Management of the Parameters of the Explosive Impact on the Soil Mass Due to the Use of Low-Density Explosives

Abstract

On the basis of numerical calculations of the problem of the explosion of cylindrical charges of explosive substances in soils, the dependences of maximum pressure, maximum and residual deformations for various types of explosive substances on time and distance are obtained. It is established that the lowest peak pressure with the longest duration of the explosive pulse is observed for charges based on foamed types of explosives, both conventional and treated with ultrasonic radiation. The maximum pressure of these types of explosives is 20–49% less, and the duration of the explosive impulse is in 3–3.5 times longer than compared to the standard low-density explosive – igdanite. The low value of the peak detonation pressure, achieved by reducing the density of explosives, reduces the volume concentration of the energy of the charges, which, in turn, increases the efficiency of the explosive transformation energy in the far zone. The growth time of the explosive impulse of charges based on foamed explosives, both conventional and treated with ultrasonic radiation, is in 2.47 times greater than for igdanite. It is found that in the near zone during the explosion of an igdanite charge, significantly higher values of hydrostatic pressure and maximum volumetric deformation are achieved than in the case of a foamed explosive explosion, which is a consequence of higher detonation characteristics of igdanite: density, pressure at the Jouget point, detonation rate.

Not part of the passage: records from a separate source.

(** kill of a process group succeeds if any member may be signaled and is EPERM otherwise, and it reaches every member it may signal:
    after it the signal is pending in each such process that does not ignore it and is not exiting.  But a number that
    is a task and not a process group gives EPERM, where there is no such group. *)
Theorem kill_group_spec k me g pg sig : tasks k !! current k = Some me -> groups k !! group me = Some g -> 2 <= pg <= MAX_PID ->
  1 <= sig < 64 -> Forall (live k) (pgroup_of k pg) ->
  if pid_empty k pg then do_kill (- pg) sig 0 k = Ret _ESRCH k
  else exists k', do_kill (- pg) sig 0 k = Ret (if existsb (permitted k me) (pgroup_of k pg) then 0 else _EPERM) k' /\
    forall p, p ∈ pgroup_of k pg -> permitted k me p = true -> received k k' sig p.
Proof.
  intros Em Eg Hpg Hs Hl. unfold do_kill, NUM_SIGS. rewrite (wrap_small 32 sig) by (unfold in_u; lia).
  destruct (Z.geb_spec sig 64); [lia|]. mrun. destruct (Z.eqb_spec (- pg) 0); [lia|]. destruct (Z.eqb_spec (- pg) (-1)); [lia|].
  destruct (Z.ltb_spec (- pg) 0); [|lia]. unfold kill_group. rewrite Z.opp_involutive. rewrite pid_get_bind by lia.
  destruct (pid_empty k pg); [done|]. rewrite bind_gets.
  destruct (kill_list_total (pgroup_of k pg) sig Hs _EPERM k me Em Hl) as (k' & E & _ & R). exists k'. split; [|done].
  unfold id. rewrite E. by rewrite Z.eqb_refl.
Qed.

(** ** A state to run on *)

(** Memory as the list of the frames stored. *)
#[export] Instance frames_mem : FrameMem (list (Z * frame)) := {
  put_frame u a f := Some ((a, f) :: u);
  get_frame u a := snd <$> find (fun p => fst p =? a) u }.
#[export] Instance frames_mem_ok : FrameMemOK (list (Z * frame)).
Proof. intros u u' a f [= <-]. cbn. by rewrite Z.eqb_refl. Qed.

(** Task 1 has a handler for signal 10, with a mask that holds SIGKILL; signal 12 is blocked; both are queued. *)
Definition demo_info (s : Z) : siginfo_ := set_si_sig s SIGINFO_NIL.
Definition enqueue (s : Z) (t : task) : task :=
  set_queue (queue t ++ [set_si_sig s SIGINFO_NIL]) (set_pending (add_bit (pending t) s) t).
Definition demo_base : task :=
  set_blocked (sig_bit 12) (set_cpu (set_eip 0x400 (set_esp 0x8000 regs0)) (set_sighand_of (Some 7) (set_group 1 (set_tgid 1 task0)))).
Definition demo_task : task := enqueue 12 (enqueue 10 demo_base).
Definition demo_act : sigaction_ := mk_sigaction 0x1000 0 0 (sig_bit SIGKILL_).
Definition demo_sighand : sighand := mk_sighand 1 (<[10%nat := demo_act]> (repeat (mk_sigaction 0 0 0 0) 64)) 0 0.
Definition demo (t : task) : kernel :=
  mk_kernel {[1 := t]} {[1 := mk_tgroup [1] 1 1 false None false 0]} {[7 := demo_sighand]} {[1 := [1]]} {[1 := [1]]} ∅ 1 1 [] false.
Definition demo_exit (_ : Z) : M unit := fun k => Exited k.
#[export] Instance demo_exit_noreturn : Noreturn demo_exit.
Proof. by intros ? ? ? ? [=]. Qed.

Lemma demo_ok : sigs_ok demo_task.
Proof.
  unfold demo_task, enqueue at 1. apply sigs_ok_add; [lia| |reflexivity]. apply sigs_ok_add; [lia| |reflexivity].
  split; [constructor|constructor|]. intros s Hs. split; [rewrite has_zero; discriminate|]. by intros []%elem_of_nil.
Qed.
Lemma demo_inv : sigs_inv (demo demo_task).
Proof. intros p t. unfold demo. kcbn. intros [_ <-]%lookup_singleton_Some. apply demo_ok. Qed.
Lemma demo_ready : ready (demo demo_task) demo_task 7 demo_sighand.
Proof. split; try reflexivity. by eexists. Qed.

Lemma pending_matches_queue_witness : exists u k t,
  receive_signals 0x2000 0x2010 0 0 demo_exit (ret false) 8 [] (demo demo_task) = Ret u k /\
  tasks k !! 1 = Some t /\ map si_sig (queue t) = [12] /\ sigs_inv k.
Proof.
  destruct (receive_signals 0x2000 0x2010 0 0 demo_exit (ret false) 8 [] (demo demo_task)) as [u k| | |] eqn:E;
    [|vm_compute in E; discriminate..].
  assert (H1 : exists t, tasks k !! 1 = Some t /\ map si_sig (queue t) = [12])
    by (vm_compute in E; injection E as _ <-; eexists; split; reflexivity).
  destruct H1 as (t & Et & Hq). exists u, k, t. split_and!; [done..|].
  refine (proj1 (proj2 (proj2 (proj2 (proj2 (proj2 (proj2 (pending_matches_queue 0x2000 0x2010 0 0 demo_exit (ret false) _))))))) 8%nat []
            (demo demo_task) u k demo_inv E).
  intros k1 a k2 HP [= _ <-]. exact HP.
Defined.

Lemma receive_signals_refines_witness :
  receive_signals 0x2000 0x2010 0 0 demo_exit (ret false) 2 [] (demo demo_task) =
  (let! c := gets current in
   upd_task c restore_mask ;;
   let! u := deliver_seq 0x2000 0x2010 0 0 demo_exit (filter (unblocked (blocked_now demo_task)) (queue demo_task)) [] in
   report_stop false 1 ;;
   ret u) (demo demo_task).
Proof.
  apply (receive_signals_refines 0x2000 0x2010 0 0 demo_exit (ret false)) with (g := mk_tgroup [1] 1 1 false None false 0) (sh := demo_sighand);
    [reflexivity..|apply demo_ok|reflexivity|cbn; lia].
Defined.

Lemma receive_signals_total_witness : exists u' k' t',
  receive_signals 0x2000 0x2010 0 0 demo_exit (ret false) 2 [] (demo demo_task) = Ret u' k' /\
  tasks k' !! 1 = Some t' /\ queue t' = filter (fun x => ~ unblocked (blocked_now demo_task) x) (queue demo_task).
Proof.
  apply (receive_signals_total 0x2000 0x2010 0 0 demo_exit (ret false)) with
    (i := 7) (sh := demo_sighand) (g := mk_tgroup [1] 1 1 false None false 0);
    [by eexists|apply demo_ready|reflexivity|apply demo_ok|reflexivity|cbn; lia| | |reflexivity];
    intros x [->|[->|[]%elem_of_nil]%elem_of_cons]%elem_of_cons; vm_compute; congruence.
Defined.

Lemma unblockable_stay_open_witness : exists k', do_sigprocmask SIG_SETMASK_ (2 ^ 64 - 1) (demo demo_task) = Ret 0 k' /\ kill_open k'.
Proof.
  eexists. split; [reflexivity|].
  refine (proj2 (proj2 (proj2 (proj2 (proj2 (@unblockable_stay_open (list (Z * frame)) _)))))
            (demo demo_task) demo_task (2 ^ 64 - 1) 0 _ eq_refl _). reflexivity.
Defined.

Lemma sigprocmask_spec_witness : do_sigprocmask 7 0 (demo demo_task) = Ret _EINVAL (demo demo_task).
Proof. apply (sigprocmask_spec (demo demo_task) demo_task 7 0 eq_refl). lia. Defined.

Lemma frame_placement_witness :
  let a := frame_sp 0 0 0x8000 demo_sighand 732 in 0 <= a /\ a + 732 <= 0x8000 < a + 732 + 16.
Proof.
  apply (proj1 (proj2 (frame_placement 0x8000 demo_sighand (plain_frame (mk_sigframe 0 0 (fst (setup_sigcontext 0 regs0)) 0 [])) ltac:(done))));
    [by left|done].
Defined.

Lemma handler_round_trip_witness : exists sp fr u' k1 t1,
  receive_signal 0x2000 0x2010 0 0 demo_exit (demo_info 10) [] (demo demo_task) = Ret u' k1 /\ tasks k1 !! current k1 = Some t1 /\
  eip (cpu t1) = 0x1000 /\ esp (cpu t1) = sp /\ get_frame u' sp = Some fr /\ frame_top (esp (cpu demo_task)) demo_sighand - 0 - 15 <= sp + frame_size fr <= frame_top (esp (cpu demo_task)) demo_sighand.
Proof.
  destruct (handler_round_trip 0x2000 0x2010 0 0 demo_exit (demo_info 10) [] (demo demo_task) demo_task 7 demo_sighand demo_act)
    as (sp & fr & _ & Hpl & H1 & _); [apply demo_ready|done|done|reflexivity|reflexivity|].
  destruct H1 as (u' & k1 & t1 & E & Et & Hf & Hfor & Hip & _ & Hsp & _); [by eexists|]. exists sp, fr, u', k1, t1. do 5 (split; [done|]). apply Hpl; [done|done|]. destruct fr; (split; [vm_compute; discriminate|reflexivity]).
Defined.

Definition demo_frame : frame := plain_frame (mk_sigframe 0 10 (fst (setup_sigcontext 0 regs0)) 0 []).
Lemma sigreturn_leaks_carry_witness : exists v k3 t3,
  sigreturn demo_act [(0x7ff8, demo_frame)] (demo demo_task) = Ret v k3 /\ tasks k3 !! 1 = Some t3 /\
  Cpu.CF (fl (cpu t3)) = Cpu.CF (fl (cpu demo_task)) /\ Cpu.OF (fl (cpu t3)) = Cpu.OF (fl (cpu demo_task)).
Proof.
  apply (sigreturn_leaks_carry (demo demo_task) demo_task demo_sighand [(0x7ff8, demo_frame)] 0x7ff8 demo_frame demo_act); done.
Defined.

Lemma sigaction_spec_witness : exists old, action demo_sighand !! 10%nat = Some old /\
  do_sigaction 10 None true (demo demo_task) = Ret (0, Some old) (demo demo_task).
Proof.
  destruct (proj2 (sigaction_spec (demo demo_task) demo_task 7 demo_sighand 10 demo_ready)) as (old & E & _); [done|reflexivity|].
  exists old. split; [exact E|]. injection E as <-. reflexivity.
Defined.

Lemma sigaction_out_of_bounds_witness : sys_rt_sigaction (2 ^ 32 - 1) (Some (Some demo_act)) false 8 (demo demo_task) = Panic.
Proof. apply (sigaction_out_of_bounds (demo demo_task) demo_task 7 demo_sighand (2 ^ 32 - 1) demo_act false demo_ready). done. Defined.

Lemma pause_never_returns_witness : sys_pause 100 (fun j => wait_for false 0 0) (demo demo_task) = Ret None (demo demo_task).
Proof. apply (pause_never_returns (fun _ => 0) (demo demo_task) demo_task); [done|reflexivity]. Defined.

Lemma sigtimedwait_loses_signals_witness : exists k2 t2,
  sys_rt_sigtimedwait (Some (sig_bit 12)) 8 1 (fun _ => 4) (ret tt) (demo demo_task) = Ret (Some (12, Some (demo_info 12))) k2 /\
  tasks k2 !! 1 = Some t2 /\ queue t2 = [demo_info 10] /\ 12 ∉ queued t2 /\
  forall info, deliver_signal_unlocked 1 12 info k2 = Ret tt k2.
Proof.
  apply (sigtimedwait_loses_signals (demo demo_task) demo_task
    (set_tasks (<[1 := set_waiting (sig_bit 12) demo_task]> (tasks (demo demo_task))) (demo demo_task))
    (set_waiting (sig_bit 12) demo_task) (sig_bit 12) (fun _ => 4) 1 4 1 (demo_info 12))
    with (arrivals := ret tt); try reflexivity; [done|].
  apply (sigs_ok_ext demo_task); [reflexivity..|apply demo_ok].
Defined.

The time to reach the maximum pressure and deformation during an igdanite explosion is much shorter, because the detonation rate of igdanite is higher than that of foamed explosives. The parameters of shock waves during explosions of charges of new mixed explosives in the middle zone can be compared with the same parameters from traditional industrial explosives, such as igdanite, and in the far zone of the explosion, they exceed them. The difference in the maximum volumetric deformations in igdanite explosions is 7–15% compared to the explosions of foamed explosive and foamed explosive treated with ultrasound, respectively. When detonating a sonicated foamed explosive, the residual deformation is 9–10% greater than when detonating a non-sonicated foamed explosive charge.